Warning: This article contains language that could be offensive to some readers.

While pro-lifers celebrate the first anniversary of the overturning of Roe v. Wade, singer-songwriter Demi Lovato’s new song “Swine” epitomizes leftists’ fear of, and fury at, a growing pro-life America.

On Thursday, Lovato—perhaps best known among Generation Z for her lead role in the 2008 Disney movie “Camp Rock”—released a single laced with “F-bombs” and other obscenities.

The song protests women supposedly losing the right to abortion on demand ahead of the anniversary of the Supreme Court’s overturning of Roe v. Wade, Lovato wrote in a Twitter post. 

In 1973, Roe v. Wade legalized abortion nationwide, but a year ago on June 24, 2022, the high court’s ruling in Dobbs v. Jackson Women’s Health Organization overturned Roe and returned the issue of regulating abortion to the American people through “their elected representatives … in the States or Congress.”

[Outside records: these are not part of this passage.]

(** *** A process that goes on after a failure *)

(** The state of another transaction the process computes from what it has in memory. *)
Definition other_next (j : Json) : Json :=
  JObject (obj_set "lastPublishedAt" (JInt 9) (match j with JObject o => o | _ => [] end)).
(** Calls that all succeed; those of a write whose file cannot be synced, its temporary unlinked or not. *)
Definition calls_succeed : durable_calls :=
  MkDurable true (Some true) (replicate 9 (Wrote 512)) (Some true) (Some true) (Some true) (Some true).
Definition sync_fails (unlinked : bool) : durable_calls :=
  MkDurable true (Some true) (replicate 9 (Wrote 512)) (Some false) (Some true) (Some true) (Some unlinked).
Definition calls_at (i : nat) (k : durable_calls) (j : nat) : durable_calls := if Nat.eqb j i then k else calls_succeed.
Definition removal_succeeds : removal_calls := MkRemoval (Some true) (Some true).
Abbreviation sample_commit ks := (commit_calls ks removal_succeeds sample_uid sample_next [sample_message]) (only parsing).
(** Syncing the last file of a commit fails: the message is queued and the journal durable, but the
    caller gets an exception and the memory is the old state.  The next commit replaces the journal:
    the queue keeps the message of a transaction whose state is never stored. *)
Example failed_commit_splits :
  (let '(s1, r1) := sample_commit (calls_at 4 (sync_fails true)) opened_machine in
   let '(s2, r2) := commit_calls (fun _ => calls_succeed) removal_succeeds sample_uid (other_next (memory s1)) [] s1 in
   let '(s3, r3) := open_store sample_uid sample_source (restart 29 "" s2) in
   (r1, memory s1, queued (outbox s1), r2, memory s2, queued (outbox s2), r3, memory s3)) =
  (Thrown write_failed, sample_initial, 1, Done true, other_next sample_initial, 1, Done tt, other_next sample_initial).
Proof. vm_compute. reflexivity. Qed.
(** The journal cannot be synced and its temporary not be unlinked: the store refuses to be opened. *)
Example failed_cleanup_refused :
  (let '(s1, r1) := sample_commit (calls_at 0 (sync_fails false)) opened_machine in
   let '(s2, r2) := sample_commit (fun _ => calls_succeed) s1 in
   (r1, r2, (open_store sample_uid sample_source (restart 29 "" s2)).2)) =
  (Thrown write_failed, Thrown write_failed, Thrown not_ready).
Proof. vm_compute. reflexivity. Qed.
Lemma failed_commit_witness :
  at_rest sample_uid sample_initial ∅ opened_machine /\
  exists s', sample_commit (calls_at 4 (sync_fails true)) opened_machine = (s', Thrown write_failed) /\
    exists s'', open_store sample_uid sample_source (restart 29 "" s') = (s'', Done tt).
Proof.
  split; [exact opened_at_rest|].
  assert (Em : memory opened_machine = sample_initial) by (vm_compute; reflexivity).
  assert (E2 : (sample_commit (calls_at 4 (sync_fails true)) opened_machine).2 = Thrown write_failed) by (vm_compute; reflexivity).
  pose proof (failed_commit (calls_at 4 (sync_fails true)) removal_succeeds sample_uid sample_source sample_initial ∅ opened_machine 29 "" sample_next [sample_message]
    opened_at_rest Em sample_good (le_n _)) as H.
  destruct (sample_commit (calls_at 4 (sync_fails true)) opened_machine) as [s' [x|e|]]; cbn [snd] in E2.
  - discriminate E2.
  - injection E2 as ->. exists s'. split; [reflexivity|]. destruct H as (_ & [[_ [H|H]]|(s'' & H & _)]).
    + discriminate H.
    + discriminate H.
    + exists s''. exact H.
  - discriminate E2.
Defined.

Since the Supreme Court’s decision and the leak of the decision seven weeks earlier in May of 2022, pro-lifers—especially pregnancy resource centers and churches—have been vandalized all over the country by violent leftist groups such as Jane’s Revenge. The attacks have also taken the form of beating up elderly pro-life men and treating pro-lifers as domestic terrorists.  

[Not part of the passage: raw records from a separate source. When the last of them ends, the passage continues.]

(* ===== verification/Process.v ===== *)
(** * The processes (main and stop_child of src/runtime/bootstrap_main.cpp)

    The bootstrap process from its arguments to its exit code: the checks of its inputs, the wait
    for the public inputs, the token session, the child it starts and how it ends it.  The
    credential loop is Bootstrap's, the session's directory Tokens', the child's start-up checks
    MainLoop's, the demonstrations Demo's; what the operating system answers is [Host].  That the child is started with what
    its own checks ask for, and that nothing is left behind, are theorems about all of them. *)
From Stdlib Require Import ZArith Lia Bool Ascii String.
From stdpp Require Import gmap strings list.
From S2P Require Import Prelude Chars Float64 Json Time Protocol Http Identity Model Store StoreFacts StoreSpec Service ServiceFacts ServiceSpec Session Bootstrap Subscription MainLoop Demo Files Tokens.
Local Open Scope Z_scope.

(** ** Ending the child *)

Inductive signal := SIGTERM | SIGKILL.
(** What waitpid with [WNOHANG] answers: the child, [ECHILD], or anything else. *)
Inductive waited := Reaped | NoChild | Otherwise.
(** The polls after SIGTERM, a tenth of a second apart: whether one finds the child gone. *)
Fixpoint child_gone (n : nat) (answers : nat -> waited) : bool :=
  match n with
  | O => false
  | S n' => match answers O with Reaped | NoChild => true | Otherwise => child_gone n' (fun i => answers (S i)) end
  end.
(** The signals sent and how many tenths of a second were waited; the blocking waitpid follows a
    SIGKILL, which no process outlives. *)
Definition stop_child (answers : nat -> waited) : list signal :=
  if child_gone 50 answers then [SIGTERM] else [SIGTERM; SIGKILL].

(** ** The bootstrap process *)

(** The answers of the operating system.  [arguments] are without the program's name; [read] reads
    required files; [waits] are the checks of the waiting loop, each with [interrupted] and the
    reader of public files it meets; [interrupted_then] is [interrupted] after that loop; [ticks]
    are the iterations of the credential loop until the process is interrupted, [last_removed]
    whether the token can be removed then; [mock], [epoch],
    [store] and [turns] are what the mock demonstration meets. *)
Record Host := MkHost {
  arguments : list string; environment : gmap string string; read : string -> Z -> res string;
  waits : list (bool * (string -> Z -> res (option string))); interrupted_then : bool;
  unset_secret : bool; set_token_file : bool; set_resolver : bool; forked : bool;
  user : User; session_calls : Calls; files : tree; ticks : list Tick; last_removed : bool; polls : nat -> waited;
  mock : Analytics.World; epoch : string; store : machine; turns : nat }.
(** The child as it is started: its arguments, its environment and the files then. *)
Record Child := MkChild { child_arguments : list string; child_environment : gmap string string; child_files : tree }.
Record Ended := MkEnded { exit_code : Z; child : option Child; signals : list signal; files_left : tree }.

Definition path_text (p : path) : string := str (flat_map (fun name => "/"%char :: chars name) (elements p)).
(** The arguments of execl after the program's name. *)
Definition child_argv (inputs : ApplicationInputs) : list string :=
  ["--metadata-file"; metadata_file inputs; "--ca-file"; ca_file inputs]%string.
(** The loop before the session: nothing while it still waits. *)
Fixpoint wait_for_inputs (inputs : ApplicationInputs) (l : list (bool * (string -> Z -> res (option string)))) : option (res bool) :=
  match l with
  | [] => None
  | (interrupted, reader) :: l' =>
    if interrupted : bool then Some (Ok false)
    else match initial_runtime_metadata reader inputs with
         | Err e => Some (Err e)
         | Ok (Some _) => Some (Ok true)
         | Ok None => wait_for_inputs inputs l'
         end
  end.
(** The session's token as the loop has left it. *)
Definition place_token (u : User) (s : TokenSession) (token : option string) (t : tree) : tree :=
  match token with
  | None => t
  | Some text => <[session_fd s ++ [token_name] := node_of_leaf u (MkLeaf (chars text) 256)]> t
  end.

Section Main.
Context (w : Host).
(** The session's destructor after the loop has ended with [token] in its file: a token that is
    still there cannot be removed, and its directory stays with it. *)
Definition leave (s : TokenSession) (token : option string) (t : tree) : tree :=
  match token with None => destroy s t | Some _ => place_token (user w) s token t end.
(** The catch clause with no child. *)
Definition refused (t : tree) : Ended := MkEnded 2 None [] t.
(** From the running child on. *)
Definition supervise (s : TokenSession) (c : Child) (t : tree) : Ended :=
  let '(l, e) := run_loop (ticks w) initial_loop in
  let token := Bootstrap.token_file l in
  match e with
  | Exits status => MkEnded status (Some c) [] (leave s token t)
  | Fails _ running => MkEnded 2 (Some c) (if (running : bool) then stop_child (polls w) else []) (leave s token t)
  | Continues =>
    if last_removed w then MkEnded 0 (Some c) (stop_child (polls w)) (destroy s (place_token (user w) s token t))
    else MkEnded 2 (Some c) (stop_child (polls w)) (leave s token t)
  end.
(** From the public inputs on. *)
Definition start_session (inputs : ApplicationInputs) (env : gmap string string) : Ended :=
  match construct (user w) token_root (session_calls w) (files w) with
  | (t, Err _) => refused t
  | (t, Ok s) =>
    if negb (set_token_file w) || negb (set_resolver w) || negb (forked w) then refused (destroy s t)
    else
      let env := <["GRPC_DNS_RESOLVER"%string := "native"%string]>
                   (<["KUKSA_TOKEN_FILE"%string := path_text (token_file s)]> env) in
      supervise s (MkChild (child_argv inputs) env t) t
  end.
(** A demonstration: its exit code, or the catch clause. *)
Definition demonstrated (r : outcome Z) : option Ended :=
  match r with
  | Done code => Some (MkEnded code None [] (files w))
  | Thrown _ => Some (refused (files w))
  | Stopped => None
  end.
(** [main]; nothing while it has not ended: it still waits, or it was killed. *)
Definition bootstrap_main : option Ended :=
  let flag := default ""%string (last (arguments w)) in
  let demo_no_telemetry := String.eqb flag "--demo-no-telemetry" in
  let demo_mock := String.eqb flag "--demo-mocked-data" in
  let arguments := if demo_no_telemetry || demo_mock then removelast (arguments w) else arguments w in
  match (inputs ← parse_arguments arguments;
         initialize_service_inputs (fun key => environment w !! key)
           (read w "/usr/share/aosedge/service-release.json"%string 1024) inputs) with
  | Err _ => Some (refused (files w))
  | Ok inputs =>
    if demo_no_telemetry || demo_mock then
      match (bytes ← read w (metadata_file inputs) 8192; runtime_metadata inputs bytes) with
      | Err _ => Some (refused (files w))
      | Ok m =>
        if demo_no_telemetry then demonstrated (match run_demo_no_telemetry m with Ok code => Done code | Err e => Thrown e end)
        else demonstrated (run_demo_mock (mock w) (turns w) m (epoch w) (store w)).2
      end
    else
      match environment w !! "AOS_SECRET"%string with
      | None => Some (refused (files w))
      | Some secret =>
        if (ssize secret =? 0) || negb (is_ok (credential_request secret)) || negb (unset_secret w) then Some (refused (files w))
        else match wait_for_inputs inputs (waits w) with
        | None => None
        | Some (Err _) => Some (refused (files w))
        | Some (Ok false) => Some (MkEnded 0 None [] (files w))
        | Some (Ok true) =>
          if interrupted_then w then Some (MkEnded 0 None [] (files w))
          else Some (start_session inputs (delete "AOS_SECRET"%string (environment w)))
        end
      end
  end.
End Main.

In the lyrics of “Swine,” Lovato appears to be calling on pro-choicers and abortionists to continue the attacks: “Give those motherf——– hell.”

In the Twitter post Thursday, Lovato doesn’t mention her call to continue the violent attacks, but says she wants to “to amplify the voices of those who advocate for choice and bodily autonomy.” 

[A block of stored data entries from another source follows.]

(** X17: a file that is not a Windows v5 BMP but whose header declares a
    color profile is only read successfully when its bitmap bits take no
    bytes, or when the [int64] position after the bits wraps around:
    only the v5 header sets the profile location, which stays at offset 0,
    so a position after the bits that does not wrap lies past it. *)
Theorem main2_profile_needs_v5 (d : list byte) (c' : ctx_type) :
  main2 d = Ok c' -> bmpVerID c' <> "winv5" -> hasProfile c' = true ->
  actualBitsSize c' < 1 \/ 9223372036854775808 <= bfOffBits c' + actualBitsSize c'.
Proof.
  intros H Hv Hh. unfold main2, readBmp in H.
  destruct (readBmpHeaders (newCtx d)) as [c1|e] eqn:E1; cbn [bind] in H; [|discriminate].
  unfold readBmpBits in H. destruct (_ || _) eqn:B; [discriminate|].
  apply orb_false_iff in B. destruct B as [B _]. apply Z.ltb_ge in B.
  destruct (inspectBits (skipUnused c1) _) as [c2|e] eqn:E2; cbn [bind] in H; [|discriminate].
  destruct (actualBitsSize c2 <? 1) eqn:A; [injection H as <-; left; apply Z.ltb_lt, A|].
  right. apply Z.ltb_ge in A.
  destruct (readProfile (set_pos (wrap64 (pos c2 + actualBitsSize c2)) c2)) as [c3|e] eqn:E3;
    cbn [bind] in H; [|discriminate].
  assert (K3 : hasProfile c' = hasProfile c3 /\ bmpVerID c' = bmpVerID c3 /\
               bfOffBits c' = bfOffBits c3 /\ actualBitsSize c' = actualBitsSize c3)
    by (destruct (pos c3 <? fileSize c3); injection H as <-; repeat split; reflexivity).
  clear H. destruct K3 as (H3 & V3 & F3 & A3).
  destruct (readProfile_keys _ _ E3) as [H3' V3'].
  destruct (readProfile_bits _ _ E3) as [F3' A3'].
  cbn [hasProfile bmpVerID bfOffBits actualBitsSize set_pos] in H3', V3', F3', A3'.
  rewrite F3, A3, F3', A3'.
  apply inspectBits_pkey in E2. unfold pkey in E2. injection E2 as Hp _ Ho _ Hb Hv2 Hpos _ _.
  unfold skipUnused in Hp, Ho, Hb, Hv2, Hpos. cbv zeta in Hp, Ho, Hb, Hv2, Hpos.
  destruct (bfOffBits c1 - pos c1 >? 0);
    cbn [hasProfile profileOffset bmpVerID pos bfOffBits print set_stdout set_pos]
      in Hp, Ho, Hb, Hv2, Hpos.
  all: assert (Hv1 : bmpVerID c1 <> "winv5") by congruence.
  all: destruct (readBmpHeaders_keys _ _ E1 Hv1) as [O1 B1].
  all: cbn [profileOffset newCtx] in O1.
  all: apply Z.nlt_ge; intros Lt.
  all: rewrite wrap64_small in E3 by lia.
  all: unfold readProfile in E3; cbv beta iota zeta in E3;
    cbn [hasProfile pos profileOffset set_pos] in E3.
  all: replace (hasProfile c2) with true in E3 by congruence; cbv beta iota zeta in E3.
  all: replace (pos c2 + actualBitsSize c2 <? profileOffset c2) with false in E3
    by (symmetry; apply Z.ltb_ge; lia).
  all: cbv beta iota zeta in E3; cbn [hasProfile pos profileOffset set_pos] in E3.
  all: replace (pos c2 + actualBitsSize c2 >? profileOffset c2) with true in E3
    by (symmetry; rewrite Z.gtb_ltb; apply Z.ltb_lt; lia).
  all: discriminate.
Qed.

Among those “voices,” Lovato includes those of “birthing people” instead of the term for the only people who can give birth—biological women.

In a recent interview with NBC’s “Today” show, Lovato explained that because she felt she was neither a woman nor a man, she used “they/them” pronouns. However, she now feels more like a woman, her biological sex, and is using female pronouns again.  

Lovato uses her rediscovered womanhood in “Swine.”

At one point in the song, Lovato complains about the responsibilities of being a mother. She writes: “We gotta grow ’em, we gotta raise ’em, we gotta feed and bathe ’em.” Lovato, 30, is unmarried and doesn’t have any children. 

But she wants unrestricted sex with no consequences, so she vulgarly complains about wanting to “f— whoever the f— I want.” 

Lovato complains that the main thing supposedly preventing her from doing that is a government that tells her it knows her body better than she does.

In the second stanza, Lovato likens abortion to religion and seems to imply that abortion is her religion: “Picture your faith, imagine your God and even your Holy Bible/Is suddenly banned, do you understand?” 

She appears to be saying that since abortion is her religion, her religious right to have an abortion on demand is being stripped away by the Supreme Court’s Dobbs decision. 

Lovato acknowledges that abortion goes against the Bible, but says she can’t live without abortion: “It’s your book, but it’s my survival.” 

That’s followed by the chorus: “My life, my voice/My rights, my choice/It’s mine, or I’m just swine.” 

Lovato in effect dismisses the rights of the unborn child, which is what pro-lifers are celebrating and continuing to fight for on Saturday’s anniversary of Dobbs.